TASK REQUIREMENTS:
Going line by line through the data below, report how many lines include the word "change", with nothing added.

DATA PROVIDED:
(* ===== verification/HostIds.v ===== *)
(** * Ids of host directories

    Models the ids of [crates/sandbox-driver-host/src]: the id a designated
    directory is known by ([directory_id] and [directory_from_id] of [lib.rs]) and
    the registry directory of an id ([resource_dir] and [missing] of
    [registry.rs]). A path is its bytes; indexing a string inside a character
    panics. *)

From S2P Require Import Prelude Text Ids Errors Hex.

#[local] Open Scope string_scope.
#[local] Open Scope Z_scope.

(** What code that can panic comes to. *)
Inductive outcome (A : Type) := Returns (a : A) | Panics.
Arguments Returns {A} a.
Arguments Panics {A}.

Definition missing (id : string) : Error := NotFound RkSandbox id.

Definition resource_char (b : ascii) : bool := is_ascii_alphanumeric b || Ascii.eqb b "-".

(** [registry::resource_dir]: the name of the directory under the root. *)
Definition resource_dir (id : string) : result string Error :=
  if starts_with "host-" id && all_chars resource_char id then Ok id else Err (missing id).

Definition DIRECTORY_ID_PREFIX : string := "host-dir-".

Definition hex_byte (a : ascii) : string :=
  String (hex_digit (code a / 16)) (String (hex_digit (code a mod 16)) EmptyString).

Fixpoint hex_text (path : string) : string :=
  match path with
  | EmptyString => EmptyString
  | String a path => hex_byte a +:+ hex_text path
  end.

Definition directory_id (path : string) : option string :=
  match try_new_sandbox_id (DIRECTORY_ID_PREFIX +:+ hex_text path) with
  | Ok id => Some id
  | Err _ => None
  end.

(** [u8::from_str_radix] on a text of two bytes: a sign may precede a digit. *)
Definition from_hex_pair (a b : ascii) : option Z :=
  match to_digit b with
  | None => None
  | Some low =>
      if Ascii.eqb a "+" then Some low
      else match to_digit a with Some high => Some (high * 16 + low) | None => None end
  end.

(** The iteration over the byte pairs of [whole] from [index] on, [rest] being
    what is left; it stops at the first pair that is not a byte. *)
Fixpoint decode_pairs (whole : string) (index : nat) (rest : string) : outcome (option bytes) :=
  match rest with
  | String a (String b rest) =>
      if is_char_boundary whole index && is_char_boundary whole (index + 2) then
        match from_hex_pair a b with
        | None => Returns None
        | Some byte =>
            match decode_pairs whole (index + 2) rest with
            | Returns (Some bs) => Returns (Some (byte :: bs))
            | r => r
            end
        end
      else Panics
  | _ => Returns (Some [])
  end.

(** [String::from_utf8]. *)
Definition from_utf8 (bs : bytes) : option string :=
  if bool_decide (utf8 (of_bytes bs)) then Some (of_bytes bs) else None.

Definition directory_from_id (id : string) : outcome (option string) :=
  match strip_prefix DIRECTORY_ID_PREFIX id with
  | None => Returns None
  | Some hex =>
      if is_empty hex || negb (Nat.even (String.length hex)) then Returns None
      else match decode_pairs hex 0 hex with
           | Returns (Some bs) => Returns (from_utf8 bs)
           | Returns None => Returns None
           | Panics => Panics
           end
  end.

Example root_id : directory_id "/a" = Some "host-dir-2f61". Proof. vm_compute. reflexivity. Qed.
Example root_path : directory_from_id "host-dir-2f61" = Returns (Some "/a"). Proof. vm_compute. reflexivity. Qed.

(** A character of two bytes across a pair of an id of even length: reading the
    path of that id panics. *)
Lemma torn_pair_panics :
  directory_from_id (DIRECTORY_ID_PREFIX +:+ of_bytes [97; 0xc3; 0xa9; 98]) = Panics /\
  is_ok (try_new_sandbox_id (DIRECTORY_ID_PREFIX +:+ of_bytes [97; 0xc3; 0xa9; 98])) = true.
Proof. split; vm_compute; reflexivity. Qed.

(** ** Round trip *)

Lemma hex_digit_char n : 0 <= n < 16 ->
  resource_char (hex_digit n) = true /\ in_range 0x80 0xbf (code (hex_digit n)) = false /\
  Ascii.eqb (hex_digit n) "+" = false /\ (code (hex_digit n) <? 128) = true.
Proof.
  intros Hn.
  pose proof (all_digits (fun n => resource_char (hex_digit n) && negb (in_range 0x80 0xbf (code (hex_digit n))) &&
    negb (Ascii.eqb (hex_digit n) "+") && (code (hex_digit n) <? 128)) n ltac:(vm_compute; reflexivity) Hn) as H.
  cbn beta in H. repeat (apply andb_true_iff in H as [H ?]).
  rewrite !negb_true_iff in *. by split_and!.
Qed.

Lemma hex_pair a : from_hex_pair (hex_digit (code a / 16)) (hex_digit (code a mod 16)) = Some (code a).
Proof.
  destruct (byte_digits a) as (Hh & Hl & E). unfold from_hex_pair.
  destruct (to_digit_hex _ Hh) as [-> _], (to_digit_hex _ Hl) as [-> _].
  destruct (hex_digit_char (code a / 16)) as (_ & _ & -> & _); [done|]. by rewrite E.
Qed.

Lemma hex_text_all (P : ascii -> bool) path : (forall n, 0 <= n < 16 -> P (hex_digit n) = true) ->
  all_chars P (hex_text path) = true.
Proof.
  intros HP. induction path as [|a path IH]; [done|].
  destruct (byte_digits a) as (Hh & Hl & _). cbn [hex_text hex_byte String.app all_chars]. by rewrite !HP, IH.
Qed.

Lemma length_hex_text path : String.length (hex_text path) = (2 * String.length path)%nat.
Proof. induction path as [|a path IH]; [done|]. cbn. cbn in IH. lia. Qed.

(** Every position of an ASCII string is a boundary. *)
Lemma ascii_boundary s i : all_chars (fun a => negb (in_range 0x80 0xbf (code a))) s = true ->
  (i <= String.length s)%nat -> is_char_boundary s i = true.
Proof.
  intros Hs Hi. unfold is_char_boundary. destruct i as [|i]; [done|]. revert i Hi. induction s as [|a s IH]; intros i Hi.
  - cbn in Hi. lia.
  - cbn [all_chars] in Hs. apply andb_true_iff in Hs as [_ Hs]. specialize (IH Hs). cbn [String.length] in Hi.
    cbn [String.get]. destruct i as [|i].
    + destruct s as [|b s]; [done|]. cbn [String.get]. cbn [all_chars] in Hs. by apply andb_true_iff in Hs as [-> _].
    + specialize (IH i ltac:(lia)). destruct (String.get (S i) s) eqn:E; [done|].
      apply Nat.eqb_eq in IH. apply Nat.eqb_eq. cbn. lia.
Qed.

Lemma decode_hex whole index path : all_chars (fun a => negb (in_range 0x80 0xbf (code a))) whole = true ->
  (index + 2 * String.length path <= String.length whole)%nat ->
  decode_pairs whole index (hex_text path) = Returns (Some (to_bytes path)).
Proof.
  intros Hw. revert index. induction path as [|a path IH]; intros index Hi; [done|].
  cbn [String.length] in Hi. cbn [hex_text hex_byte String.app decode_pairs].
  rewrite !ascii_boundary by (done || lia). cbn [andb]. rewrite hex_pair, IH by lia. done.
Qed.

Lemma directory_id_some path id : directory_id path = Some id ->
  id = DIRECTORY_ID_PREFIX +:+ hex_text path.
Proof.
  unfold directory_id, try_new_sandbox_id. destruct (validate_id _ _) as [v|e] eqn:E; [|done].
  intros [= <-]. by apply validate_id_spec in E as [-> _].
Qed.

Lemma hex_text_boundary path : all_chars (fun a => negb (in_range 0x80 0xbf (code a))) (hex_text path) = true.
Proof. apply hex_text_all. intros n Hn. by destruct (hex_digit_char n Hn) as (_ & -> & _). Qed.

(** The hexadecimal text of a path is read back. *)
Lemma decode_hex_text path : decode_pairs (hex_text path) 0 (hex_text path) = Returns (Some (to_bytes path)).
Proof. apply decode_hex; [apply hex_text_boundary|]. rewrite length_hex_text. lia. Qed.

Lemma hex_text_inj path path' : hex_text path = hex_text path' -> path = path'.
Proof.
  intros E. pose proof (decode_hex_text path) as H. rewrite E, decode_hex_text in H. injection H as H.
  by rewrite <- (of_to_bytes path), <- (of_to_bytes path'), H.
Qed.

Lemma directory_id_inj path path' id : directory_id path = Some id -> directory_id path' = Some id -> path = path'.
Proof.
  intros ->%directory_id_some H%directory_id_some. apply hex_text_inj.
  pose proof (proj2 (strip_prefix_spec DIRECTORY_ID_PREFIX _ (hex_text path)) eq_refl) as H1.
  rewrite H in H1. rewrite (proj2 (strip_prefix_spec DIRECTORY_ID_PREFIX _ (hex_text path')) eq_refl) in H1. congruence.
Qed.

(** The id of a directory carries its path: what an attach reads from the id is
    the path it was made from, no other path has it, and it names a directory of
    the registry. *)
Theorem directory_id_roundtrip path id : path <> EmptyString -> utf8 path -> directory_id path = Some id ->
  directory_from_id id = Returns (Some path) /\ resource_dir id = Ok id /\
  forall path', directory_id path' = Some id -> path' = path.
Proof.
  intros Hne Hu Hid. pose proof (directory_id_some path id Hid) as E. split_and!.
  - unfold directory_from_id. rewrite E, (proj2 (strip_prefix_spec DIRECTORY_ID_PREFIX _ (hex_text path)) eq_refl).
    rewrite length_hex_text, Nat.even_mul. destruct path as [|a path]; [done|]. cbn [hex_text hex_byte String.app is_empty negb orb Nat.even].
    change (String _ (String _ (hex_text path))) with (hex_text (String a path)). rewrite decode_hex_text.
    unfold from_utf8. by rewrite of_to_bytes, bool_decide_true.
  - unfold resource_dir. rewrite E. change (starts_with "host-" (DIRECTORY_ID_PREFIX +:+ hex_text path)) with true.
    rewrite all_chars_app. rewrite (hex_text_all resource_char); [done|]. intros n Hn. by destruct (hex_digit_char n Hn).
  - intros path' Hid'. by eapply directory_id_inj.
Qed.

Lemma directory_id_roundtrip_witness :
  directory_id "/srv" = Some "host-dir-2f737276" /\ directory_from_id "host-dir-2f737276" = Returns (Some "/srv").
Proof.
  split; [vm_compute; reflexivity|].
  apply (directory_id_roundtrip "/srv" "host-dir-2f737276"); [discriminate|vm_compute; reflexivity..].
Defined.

THE ANSWER:
2